Segment Start: DATA SHOWN
(* ===== verification/RlcUmTypes.v ===== *)
(** * Data of the UM RLC entity (rlc_um_constants.h, rlc_um_structs.h, rlc_um_entity.h)

    As for the AM entity (RlcAmTypes, RlcAmEntity): one record per structure,
    without the mutexes and the message-chart fields, the statistics grouped,
    a [list_t] a Rocq list (MemList).  [rlc_um_timer_t] has the fields of
    [rlc_am_timer_t].  [dar_buffer] is [None] when the pointer is NULL, otherwise
    the array of its 1024 cells, each NULL or the block of a received PDU.
    [upper_layer] records, oldest first, the SDUs handed to [rlc_data_ind]. *)

From S2P Require Import Prelude RlcAmTypes.

(** ** Constants *)
Definition RLC_UM_SN_10_BITS_MODULO : Z := 1024.
Definition RLC_UM_WINDOW_SIZE_SN_10_BITS : Z := 512.
Definition RLC_UM_SN_5_BITS_MODULO : Z := 32.
Definition RLC_UM_WINDOW_SIZE_SN_5_BITS : Z := 16.
Definition RLC_UM_SEGMENT_NB_MAX_LI_PER_PDU : Z := 128.
Definition RLC_SDU_MAX_SIZE_DATA_PLANE : Z := 9000.
Definition RLC_SDU_MAX_SIZE_CONTROL_PLANE : Z := 2000.

Definition RLC_UM_RECEIVE_CRLC_CONFIG_REQ_ENTER_NULL_STATE_EVENT : Z := 0.
Definition RLC_UM_RECEIVE_CRLC_CONFIG_REQ_ENTER_DATA_TRANSFER_READY_STATE_EVENT : Z := 1.
Definition RLC_UM_RECEIVE_CRLC_SUSPEND_REQ_EVENT : Z := 16.
Definition RLC_UM_TRANSMIT_CRLC_SUSPEND_CNF_EVENT : Z := 17.
Definition RLC_UM_RECEIVE_CRLC_RESUME_REQ_EVENT : Z := 18.

(** ** Input SDUs: the management structure at the head of the block and the
    data after it. *)
Record rlc_um_tx_sdu_management_t := Mk_um_sdu {
  sdu_data : list Z;
  sdu_creation_time : Z;
  sdu_remaining_size : Z;
  sdu_segmented_size : Z;
  sdu_size : Z
}.
#[export] Instance eta_um_sdu : Eta rlc_um_tx_sdu_management_t :=
  fun r => Mk_um_sdu (sdu_data r) (sdu_creation_time r) (sdu_remaining_size r)
    (sdu_segmented_size r) (sdu_size r).

(** ** Decoded headers *)
Record rlc_um_pdu_info_t := Mk_um_pdu_info {
  pi_fi : Z;
  pi_e : Z;
  pi_sn : Z;
  pi_num_li : Z;
  pi_li_list : list Z;
  pi_hidden_size : Z;
  pi_payload : list Z;
  pi_payload_size : Z;
  pi_header_size : Z
}.
#[export] Instance eta_um_pdu_info : Eta rlc_um_pdu_info_t :=
  fun r => Mk_um_pdu_info (pi_fi r) (pi_e r) (pi_sn r) (pi_num_li r) (pi_li_list r)
    (pi_hidden_size r) (pi_payload r) (pi_payload_size r) (pi_header_size r).
Definition um_pdu_info_zero : rlc_um_pdu_info_t := Mk_um_pdu_info 0 0 0 0 (replicate 128 0) 0 [] 0 0.

(** ** The counters; [unsigned int] *)
Record rlc_um_stats := Mk_um_stats {
  stat_tx_pdcp_sdu : Z;
  stat_tx_pdcp_bytes : Z;
  stat_tx_pdcp_sdu_discarded : Z;
  stat_tx_pdcp_bytes_discarded : Z;
  stat_tx_data_pdu : Z;
  stat_tx_data_bytes : Z;
  stat_rx_pdcp_sdu : Z;
  stat_rx_pdcp_bytes : Z;
  stat_rx_data_pdus_duplicate : Z;
  stat_rx_data_bytes_duplicate : Z;
  stat_rx_data_pdu : Z;
  stat_rx_data_bytes : Z;
  stat_rx_data_pdu_dropped : Z;
  stat_rx_data_bytes_dropped : Z;
  stat_rx_data_pdu_out_of_window : Z;
  stat_rx_data_bytes_out_of_window : Z;
  stat_timer_reordering_timed_out : Z
}.
#[export] Instance eta_um_stats : Eta rlc_um_stats :=
  fun r => Mk_um_stats (stat_tx_pdcp_sdu r) (stat_tx_pdcp_bytes r) (stat_tx_pdcp_sdu_discarded r)
    (stat_tx_pdcp_bytes_discarded r) (stat_tx_data_pdu r) (stat_tx_data_bytes r)
    (stat_rx_pdcp_sdu r) (stat_rx_pdcp_bytes r) (stat_rx_data_pdus_duplicate r)
    (stat_rx_data_bytes_duplicate r) (stat_rx_data_pdu r) (stat_rx_data_bytes r)
    (stat_rx_data_pdu_dropped r) (stat_rx_data_bytes_dropped r)
    (stat_rx_data_pdu_out_of_window r) (stat_rx_data_bytes_out_of_window r)
    (stat_timer_reordering_timed_out r).

(** ** The entity *)
Definition rlc_um_timer_t : Type := rlc_am_timer_t.

Record rlc_um_entity_t := Mk_um_entity {
  initialized : bool;
  protocol_state : rlc_protocol_state_t;
  is_data_plane : bool;
  is_mxch : bool;
  vt_us : Z;
  vr_ur : Z;
  vr_ux : Z;
  vr_uh : Z;
  t_reordering : rlc_um_timer_t;
  tx_sn_length : Z;
  rx_sn_length : Z;
  tx_header_min_length_in_bytes : Z;
  rx_header_min_length_in_bytes : Z;
  tx_sn_modulo : Z;
  rx_sn_modulo : Z;
  rx_um_window_size : Z;
  tx_um_window_size : Z;
  input_sdus : list rlc_um_tx_sdu_management_t;
  buffer_occupancy : Z;
  nb_bytes_requested_by_mac : Z;
  pdus_to_mac_layer : list mac_tb;
  output_sdu_in_construction : option (list Z);
  output_sdu_size_to_write : Z;
  dar_buffer : option (list (option mac_tb));
  pdus_from_mac_layer : list mac_tb;
  channel_id : Z;
  rb_id : Z;
  last_reassemblied_sn : Z;
  last_reassemblied_missing_sn : Z;
  reassembly_missing_sn_detected : Z;
  first_pdu : bool;
  stats : rlc_um_stats;
  upper_layer : list (list Z)
}.
#[export] Instance eta_um_entity : Eta rlc_um_entity_t :=
  fun r => Mk_um_entity (initialized r) (protocol_state r) (is_data_plane r) (is_mxch r)
    (vt_us r) (vr_ur r) (vr_ux r) (vr_uh r) (t_reordering r) (tx_sn_length r) (rx_sn_length r)
    (tx_header_min_length_in_bytes r) (rx_header_min_length_in_bytes r) (tx_sn_modulo r)
    (rx_sn_modulo r) (rx_um_window_size r) (tx_um_window_size r) (input_sdus r)
    (buffer_occupancy r) (nb_bytes_requested_by_mac r) (pdus_to_mac_layer r)
    (output_sdu_in_construction r) (output_sdu_size_to_write r) (dar_buffer r)
    (pdus_from_mac_layer r) (channel_id r) (rb_id r) (last_reassemblied_sn r)
    (last_reassemblied_missing_sn r) (reassembly_missing_sn_detected r) (first_pdu r)
    (stats r) (upper_layer r).

(** [r->stat += n]. *)
Definition stat_add (proj : rlc_um_stats -> Z) `{!Setter proj} (n : Z) (r : rlc_um_entity_t)
  : rlc_um_entity_t :=
  r <| stats := update_field (proj := proj) (fun x => u32 (x + n)) (stats r) |>.

(** The entity after [memset 0]. *)
Definition um_stats_zero : rlc_um_stats := Mk_um_stats 0 0 0 0 0 0 0 0 0 0 0 0 0 0 0 0 0.
Definition um_entity_zero : rlc_um_entity_t :=
  Mk_um_entity false RLC_NULL_STATE false false 0 0 0 0 timer_zero 0 0 0 0 0 0 0 0 [] 0 0 [] None 0
    None [] 0 0 0 0 0 false um_stats_zero [].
Segment End: DATA SHOWN
§ **WHAT YOU HAVE TO DO**: Using the data above, reproduce exactly the lines from the line that contains "rx_sn_modulo : Z;" through the line that contains "output_sdu_size_to_write : Z;", including both.

§ **ANSWER SPACE**:
  rx_sn_modulo : Z;
  rx_um_window_size : Z;
  tx_um_window_size : Z;
  input_sdus : list rlc_um_tx_sdu_management_t;
  buffer_occupancy : Z;
  nb_bytes_requested_by_mac : Z;
  pdus_to_mac_layer : list mac_tb;
  output_sdu_in_construction : option (list Z);
  output_sdu_size_to_write : Z;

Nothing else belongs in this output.